Maddening. Fuck you Reddit!

Aer@lemmy.world · 3 years ago

Maddening. Fuck you Reddit!

RarePepeCollector@lemmy.world · 3 years ago

Too easy to scrape that data, the replies don’t update much after 2 days, and even then it’s pretty easy to re-scrape and check. And the data is not owned by reddit, its actually owned by their users. So if MS wants to scrape it, they need copyright permissions from the user, not reddit.

PrimalAnimist@lemmy.world · edit-2 3 years ago

True, users do maintain copyright of anything they write, but they also give reddit license to use it how it wants, including sub-licensing it to others. That means the corps absolutely DO NOT need the permission of users to train their AI. They just buy the rights to use the data from reddit.
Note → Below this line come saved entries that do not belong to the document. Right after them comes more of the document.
(** * Subscription_Recovery: the recurrence-hike engine

    A shallow embedding of [find_subscription_leeches] and of the tool
    [analyze_transactions] from src/Subscription_Recovery/Subscription_Recovery.py,
    and of the Streamlit page around them.

    The pandas calls are modelled as pandas 2.x carries them out, at the
    level of the data they handle:
    - [pd.read_csv] (C parser, default options) gives a frame: the column
      names (an empty header field becomes ["Unnamed: i"], a repeated name
      gets a suffix [".1"], [".2"], ...), and one row per data line, which
      remembers its position in the file; short lines are padded with
      missing values; when the first data line has more fields than the
      header, its leading fields are the index and are dropped from every
      line; a later line with more fields raises; a column is numeric when
      every non-missing field of it is a number, text otherwise (object
      dtype), and a numeric column with a missing field is float64;
    - [pd.to_datetime] infers one format from the first date text and parses
      every date with it, or parses each date alone when no format is
      inferred; ["now"] and ["today"] read the clock; a long column with
      many repeated values is converted through its unique values;
    - [sort_values(by=['merchant','date'])] is a stable sort (pandas sorts on
      several columns with a stable lexicographic indexer), missing values
      last for each key;
    - [duplicated('merchant', keep=False)] keeps the rows whose merchant value
      occurs at least twice;
    - [groupby('merchant')['amount'].diff()] subtracts from each row the
      amount of the previous row of its group, shifted into float64: the
      difference is computed and rounded in float64 (NaN for the first row of
      a group and for rows with a missing merchant);
    - [to_json(orient='records')] writes one JSON object per row, keyed by the
      column names, with its strings escaped as ujson escapes them.

    Numbers in the files are integers ([Z]) of the int64 range, e.g. cents;
    fields with a decimal point, booleans and the other types that pandas
    infers are outside the model, as are blank lines, quoted fields, files
    large enough for the chunked type inference, URLs and paths that are not
    files. Text is taken after decoding, as code points below 256 (one
    [ascii] each). The integer reader of pandas, its date parsers, the files
    and home directories, and the number formatting of the JSON writer are
    parameters of the development. *)

From Stdlib Require Import String Ascii List ZArith Lia Bool Sorting.Sorted
  Sorting.Permutation.
Import ListNotations.
Open Scope string_scope.

(** ** Python values and exceptions *)

(** A cell of a DataFrame column: an int64 number, a float64 number (the
    values that occur are integers), a text, a timestamp (ns since the
    epoch), and the missing value [VNA] (NaN / NaT). *)
Inductive value :=
| VNum (z : Z)
| VFloat (z : Z)
| VStr (s : string)
| VTime (t : Z)
| VNA.

(** The number held by a cell of a numeric column. *)
Definition num_value (v : value) : option Z :=
  match v with
  | VNum z | VFloat z => Some z
  | _ => None
  end.

(** A float64 value, the dtype of the [price_change] column. *)
Inductive float64 :=
| FVal (z : Z)
| FNaN.

(** IEEE comparison [x > 0]: false on NaN. *)
Definition float_gt0 (x : float64) : bool :=
  match x with
  | FVal z => (0 <? z)%Z
  | FNaN => false
  end.

Definition float_to_value (x : float64) : value :=
  match x with
  | FVal z => VFloat z
  | FNaN => VNA
  end.

(** The float64 nearest to the integer [z] (53-bit significand, ties to
    even): the conversion of an int64 to float64. *)
Definition round_f64 (z : Z) : Z :=
  let a := Z.abs z in
  if (a <? 2 ^ 53)%Z then z
  else
    let e := (Z.log2 a - 52)%Z in
    let q := (a / 2 ^ e)%Z in
    let r := (a mod 2 ^ e)%Z in
    let half := (2 ^ (e - 1))%Z in
    let q' := if (r <? half)%Z then q
              else if (half <? r)%Z then (q + 1)%Z
              else if Z.even q then q else (q + 1)%Z in
    (Z.sgn z * (q' * 2 ^ e))%Z.

(** [a - b] where [b] comes from the shifted (float64) column: both sides are
    float64 and the difference is rounded. *)
Definition f64_sub (a b : Z) : Z := round_f64 (round_f64 a - round_f64 b).

(** Decimal digits of a natural number, as Python's [str] writes them. *)
Fixpoint nat_digits (fuel n : nat) (acc : string) : string :=
  match fuel with
  | O => acc
  | S f =>
      let acc' := String (ascii_of_nat (48 + n mod 10)) acc in
      if Nat.ltb n 10 then acc' else nat_digits f (n / 10) acc'
  end.

Definition nat_str (n : nat) : string := nat_digits (S n) n "".

Definition nl : string := String (ascii_of_nat 10) EmptyString.
Definition dq : string := String (ascii_of_nat 34) EmptyString.
Definition backslash : string := String (ascii_of_nat 92) EmptyString.

(** A lowercase hexadecimal digit. *)
Definition hex_digit (n : nat) : ascii :=
  ascii_of_nat (if Nat.ltb n 10 then 48 + n else 87 + n).

Definition hex2 (n : nat) : string :=
  String (hex_digit (n / 16)) (String (hex_digit (n mod 16)) EmptyString).

Definition has_char (c : ascii) (s : string) : bool :=
  existsb (Ascii.eqb c) (list_ascii_of_string s).

(** Python's [repr] of a string: single quotes unless the text has a single
    quote and no double quote; backslash, the quote, tab, newline and
    carriage return escaped; the other characters that are not printable
    as [\xhh]. *)
Definition repr_char (q : ascii) (c : ascii) : string :=
  let n := nat_of_ascii c in
  if Nat.eqb n 92 then backslash ++ backslash
  else if Ascii.eqb c q then backslash ++ String q EmptyString
  else if Nat.eqb n 9 then backslash ++ "t"
  else if Nat.eqb n 10 then backslash ++ "n"
  else if Nat.eqb n 13 then backslash ++ "r"
  else if Nat.ltb n 32 || Nat.eqb n 127 || (Nat.leb 128 n && Nat.leb n 160) || Nat.eqb n 173
  then backslash ++ "x" ++ hex2 n
  else String c EmptyString.

Definition py_repr (s : string) : string :=
  let q := if has_char "'" s && negb (has_char (ascii_of_nat 34) s)
           then ascii_of_nat 34 else "'"%char in
  String q (String.concat "" (map (repr_char q) (list_ascii_of_string s)) ++ String q EmptyString).

(** The exceptions that the pipeline can raise. *)
Inductive exn :=
| FileNotFoundError (path : string)
| EmptyDataError (msg : string)
| ParserError (msg : string)
| KeyError (key : string)
| ValueError (msg : string)
| TypeError (msg : string).

(** [str(e)]: [open] names the path by its [repr]; a [KeyError] shows the
    [repr] of its key. *)
Definition str_exn (e : exn) : string :=
  match e with
  | FileNotFoundError p => "[Errno 2] No such file or directory: " ++ py_repr p
  | EmptyDataError m => m
  | ParserError m => m
  | KeyError k => py_repr k
  | ValueError m => m
  | TypeError m => m
  end.

(** A small error monad: the Python code either returns or raises. *)
Inductive result (A : Type) :=
| Ok (a : A)
| Err (e : exn).
Arguments Ok {A} a.
Arguments Err {A} e.
(** * Request and response schemas of the RAG question-answering service

    Shallow embedding of [app/api/schemas.py].  Every pydantic model of
    the source becomes a record together with a validator that maps the
    raw Python value handed to the model (a dict of field values) to
    either the validated record or the list of field errors.  Each
    [Field] line of a validator mirrors one annotated attribute of the
    corresponding class. *)

From Stdlib Require Import List String Ascii ZArith Bool Arith Lia.
From Stdlib Require Import PrimFloat SpecFloat FloatOps.
Import ListNotations.

#[local] Set Warnings "-register-all".

Open Scope string_scope.
Open Scope list_scope.

(** ** Python values *)

(** The values a model can be given: [None], booleans, integers,
    binary64 floats, strings, lists and dicts with string keys.  A
    [string] stands for a Python [str], one [ascii] per character; a
    dict is an association list in which a key is looked up at its
    first binding. *)
Inductive value : Type :=
| VNone
| VBool (b : bool)
| VInt (z : Z)
| VFloat (f : float)
| VStr (s : string)
| VList (l : list value)
| VDict (d : list (string * value)).

Definition pydict : Type := list (string * value).

Fixpoint lookup (k : string) (d : pydict) : option value :=
  match d with
  | [] => None
  | (k', v) :: d' => if String.eqb k k' then Some v else lookup k d'
  end.

(** [float(z)] of a Python integer: the nearest binary64 value, ties to
    even; the conversion overflows to an infinity. *)
Definition float_of_Z (z : Z) : float :=
  SF2Prim (binary_normalize prec emax z 0 false).

(** ** Validation results *)

Inductive error_type : Type :=
| missing
| string_type
| string_too_short
| string_too_long
| bool_type
| bool_parsing
| float_type
| float_parsing
| greater_than_equal
| less_than_equal
| dict_type
| list_type
| model_type.

Inductive loc_item : Type :=
| Key (name : string)
| Index (i : nat).

(** One entry of [ValidationError.errors()]. *)
Record error_details : Type := mk_error {
  loc : list loc_item;
  type : error_type
}.

Inductive result (A : Type) : Type :=
| Ok (a : A)
| ValidationError (errors : list error_details).

Arguments Ok {A} a.
Arguments ValidationError {A} errors.

Definition is_ok {A} (r : result A) : bool :=
  match r with
  | Ok _ => true
  | ValidationError _ => false
  end.

Definition errors_of {A} (r : result A) : list error_details :=
  match r with
  | Ok _ => []
  | ValidationError es => es
  end.

Definition fail {A} (t : error_type) : result A :=
  ValidationError [mk_error [] t].

(** Validation does not stop at the first invalid field: the errors of
    all fields are collected, in field order. *)
Definition fmap {A B} (f : A -> B) (r : result A) : result B :=
  match r with
  | Ok a => Ok (f a)
  | ValidationError es => ValidationError es
  end.

Definition ap {A B} (rf : result (A -> B)) (ra : result A) : result B :=
  match rf, ra with
  | Ok f, Ok a => Ok (f a)
  | Ok _, ValidationError es => ValidationError es
  | ValidationError es, Ok _ => ValidationError es
  | ValidationError es1, ValidationError es2 => ValidationError (es1 ++ es2)
  end.

Notation "f <$> r" := (fmap f r) (at level 61, left associativity).
Notation "rf <*> ra" := (ap rf ra) (at level 61, left associativity).

(** Prefix the location of every error with the place it was found at. *)
Definition at_loc {A} (i : loc_item) (r : result A) : result A :=
  match r with
  | Ok a => Ok a
  | ValidationError es =>
      ValidationError (map (fun e => mk_error (i :: loc e) (type e)) es)
  end.

(** ** Field validators *)

Definition check_min_length (min_length : option nat) (s : string) : bool :=
  match min_length with
  | Some n => (n <=? String.length s)%nat
  | None => true
  end.

Definition check_max_length (max_length : option nat) (s : string) : bool :=
  match max_length with
  | Some n => (String.length s <=? n)%nat
  | None => true
  end.
Definition ReplaceAll (s old new : string) : string :=
  ReplaceAll_go (S (String.length s)) s old new.

(** [strings.TrimPrefix(s, prefix)]. *)
Definition TrimPrefix (s prefix : string) : string :=
  if HasPrefix s prefix then drop (String.length prefix) s else s.

(** [strings.Join(elems, sep)]. *)
Fixpoint Join (elems : list string) (sep : string) : string :=
  match elems with
  | [] => ""
  | [e] => e
  | e :: rest => e +:+ sep +:+ Join rest sep
  end.

End strings.

(** ** Errors and results *)

(** A Go [error]: [errors.New(msg)], or [fmt.Errorf(prefix + ": %w", cause)]. *)
Inductive error : Type :=
  | New (msg : string)
  | Wrap (prefix : string) (cause : error).

(** [err.Error()]. *)
Fixpoint Error (e : error) : string :=
  match e with
  | New msg => msg
  | Wrap prefix cause => prefix +:+ ": " +:+ Error cause
  end.

(** A Go pair [(value, error)] in which exactly one side is meaningful. *)
Inductive result (A : Type) : Type :=
  | Ok (a : A)
  | Err (e : error).
Arguments Ok {A} a.
Arguments Err {A} e.

(** ** The specifier parser *)

Record PackageInfo : Type := mkPackageInfo { Name : string; Version : string }.

Definition EmptyInput : error := New "package name cannot be empty".
Definition EmptyName : error := New "package name cannot be empty before '@'".
Definition InvalidScopedSpecifier : error := New "invalid scoped package".
Definition InvalidScopedName : error := New "invalid scoped package name".
Definition ContainsWhitespace : error := New "package name cannot contain spaces".

(** [pkg.Parse].  [None] stands for the run-time panic of an index that is
    out of range in [parts]. *)
Definition Parse (arg : string) : option (result PackageInfo) :=
  if String.eqb arg "" then Some (Err EmptyInput)
  else if strings.Contains arg "@" && negb (strings.HasPrefix arg "@") then
    let parts := strings.SplitN arg "@" 2 in
    p0 ← parts !! 0%nat;
    if String.eqb p0 "" then Some (Err EmptyName)
    else p1 ← parts !! 1%nat;
         Some (Ok (mkPackageInfo p0 p1))
  else if strings.HasPrefix arg "@" then
    let at_ := strings.LastIndex arg "@" in
    if 0 <? at_ then
      let name := strings.take (Z.to_nat at_) arg in
      if String.eqb name "" then Some (Err InvalidScopedSpecifier)
      else Some (Ok (mkPackageInfo name (strings.drop (Z.to_nat (at_ + 1)) arg)))
    else if strings.Count arg "/" <? 1 then Some (Err InvalidScopedName)
    else Some (Ok (mkPackageInfo arg "latest"))
  else if strings.Contains arg " " then Some (Err ContainsWhitespace)
  else Some (Ok (mkPackageInfo arg "latest")).

(** ** Package [path/filepath] (Unix) *)

Module filepath.

(** The path elements between separators: ["a//b"] gives [["a"; ""; "b"]]. *)
Fixpoint elements (p : string) : list string :=
  match p with
  | EmptyString => [EmptyString]
  | String c p' =>
      if Ascii.eqb c "/" then EmptyString :: elements p'
      else match elements p' with
           | e :: rest => String c e :: rest
           | [] => [String c EmptyString]
           end
  end.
When Your Content is created with or submitted to the Services, you grant us a worldwide, royalty-free, perpetual, irrevocable, non-exclusive, transferable, and sublicensable license to use, copy, modify, adapt, prepare derivative works of, distribute, store, perform, and display Your Content and any name, username, voice, or likeness provided in connection with Your Content in all media formats and channels now known or later developed anywhere in the world. This license includes the right for us to make Your Content available for syndication, broadcast, distribution, or publication by other companies, organizations, or individuals who partner with Reddit. You also agree that we may remove metadata associated with Your Content, and you irrevocably waive any claims and assertions of moral rights or attribution with respect to Your Content.

See https://www.redditinc.com/policies/user-agreement Section 5. “Your Content”

This includes images and videos that are uploaded to the reddit servers directly.

Reddit has the right to use the data and sell that data to others. Also, some data you can scrape, but there’s additional data that is available only through the API. Web scraping is not reliable, especially if reddit actively flags your spider and blocks it. They are not the idiots we want to believe they are. No mega corp is going to risk not having competitive access to data to feed their AIs when the cost for them to just pay is insignificant.

PhilxBefore@lemmy.world · 3 years ago

This shit was definitely not in the user agreement when I signed up in 2007.